The first chapter titled ‘Judicial Rivalries’ runs into 44 pages and discusses the “intense professional, ideological and personal rivalries” between the judges of the Supreme Court, especially those between the CJI and the senior most judge or the second in command or the Puisne judge, on issues such as the true role of a judge whether as arbiter of disputes or as an activist, matters relating to succession, post-retirement positions or in general, a day-to-day distribution of work at the court.
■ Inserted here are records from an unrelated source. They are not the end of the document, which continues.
Class PrunableTree (Bitmap T E B : Type) `{!CRoaring Bitmap} `{!PMMRable bytes T E} `{!TreeStore Bitmap T E B} := {
  tree_rep : PMMR B -> AbsStore T -> Prop;
  tree_dom : T -> Prop;
  rep_size p a : tree_rep p a -> last_pos p = mmr_size (Z.of_nat (length (view (elems a))));
  rep_small p a : tree_rep p a -> Z.of_nat (length (view (elems a))) < 2 ^ 30;
  rep_unspent p a i : tree_rep p a -> i ∈ unspent a -> i ∉ pruned a /\ 0 <= i < Z.of_nat (length (view (elems a)));
  rep_data p a i : tree_rep p a -> 0 <= i < 2 ^ 31 ->
    backend_get_data (Bitmap := Bitmap) (Hash := bytes) (T := T) (backend p) (node_pos i 0)
    = (if bool_decide (i ∈ unspent a) then as_elmt <$> view (elems a) !! Z.to_nat i else None);
  rep_root p a : tree_rep p a ->
    exists r, root (Bitmap := Bitmap) (Hash := bytes) (T := T) p = Ok r /\ range_root (view (elems a)) = Some r;
  rep_push p a x : tree_rep p a -> tree_dom x -> room (elems a) ->
    exists p', push (Bitmap := Bitmap) p x = Ok (node_pos (Z.of_nat (length (view (elems a)))) 0, p') /\
      tree_rep p' (abs_op (Bitmap := Bitmap) a (SPush x));
  rep_prune p a i : tree_rep p a -> 0 <= i < 2 ^ 31 ->
    exists p', prune (Bitmap := Bitmap) (Hash := bytes) (T := T) p (node_pos i 0) = Ok (bool_decide (i ∈ unspent a), p') /\
      tree_rep p' (abs_op (Bitmap := Bitmap) a (SPrune i));
  rep_rewind p a n (rm : Bitmap) : tree_rep p a -> pending (elems a) = [] -> (n <= length (flushed (elems a)))%nat ->
    (forall i, i ∈ pruned a -> i < Z.of_nat n) -> only_leaves rm ->
    (forall i, i ∈ leaf_indices rm -> i ∉ pruned a /\ 0 <= i < Z.of_nat n) ->
    exists p', rewind (Hash := bytes) (T := T) p (mmr_size (Z.of_nat n)) rm = Ok p' /\ tree_rep p' (abs_op a (SRewind n rm));
  rep_leaf_idx p a from : tree_rep p a -> 0 <= from < 2 ^ 31 ->
    exists l, leaf_idx_iter (Bitmap := Bitmap) (backend p) from = Ok l /\ StronglySorted Z.lt l /\
      forall i, i ∈ l <-> i ∈ unspent a /\ from <= i;
  rep_sync p a : tree_rep p a ->
    exists b', sync (Bitmap := Bitmap) (backend p) = Ok b' /\
      tree_rep (mkPMMR (last_pos p) b') (abs_op (Bitmap := Bitmap) a SSync);
  rep_discard p a : tree_rep p a ->
    tree_rep (mkPMMR (mmr_size (Z.of_nat (length (flushed (elems a))))) (discard (Bitmap := Bitmap) (backend p)))
      (abs_op (Bitmap := Bitmap) a SDiscard)
}.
In Chandrachud’s words, “the stories of these rivalries and disagreements are immensely valuable…because they stand in stark contrast to the general lack of dissent in the Supreme Court’s decision-making…” The relatively shorter 21 page long second chapter titled ‘Disagreement without Dissent’, through specific case studies reveals a “puzzling lack of dissent in the day-to-day decision-making of the court” despite the dazzling display of intense rivalries between the judges. A similarly short third chapter titled ‘Special Leave, a Special Burden’, is very informative as it traces the history and development of the Special Leave Petition or the SLP as it is popularly called, through the colonial times of the Privy Council to the current day Supreme Court and the growing backlog of such SLPs pending before the court. It also sheds light on the growing absence of dissenting judgments being written at the Supreme Court due to a severe shortage of time. The fourth chapter titled ‘Decliners’ makes a case for those lawyers and judges who have declined “offers of elevation” to the Supreme Court on various counts such as varying pay package and the contrast in prestige as chief justice of a prominent High Court versus that of a Supreme Court Judge. Chandrachud deserves rousing accolades for giving a fresh lease of life to the extensive Gadbois interviews.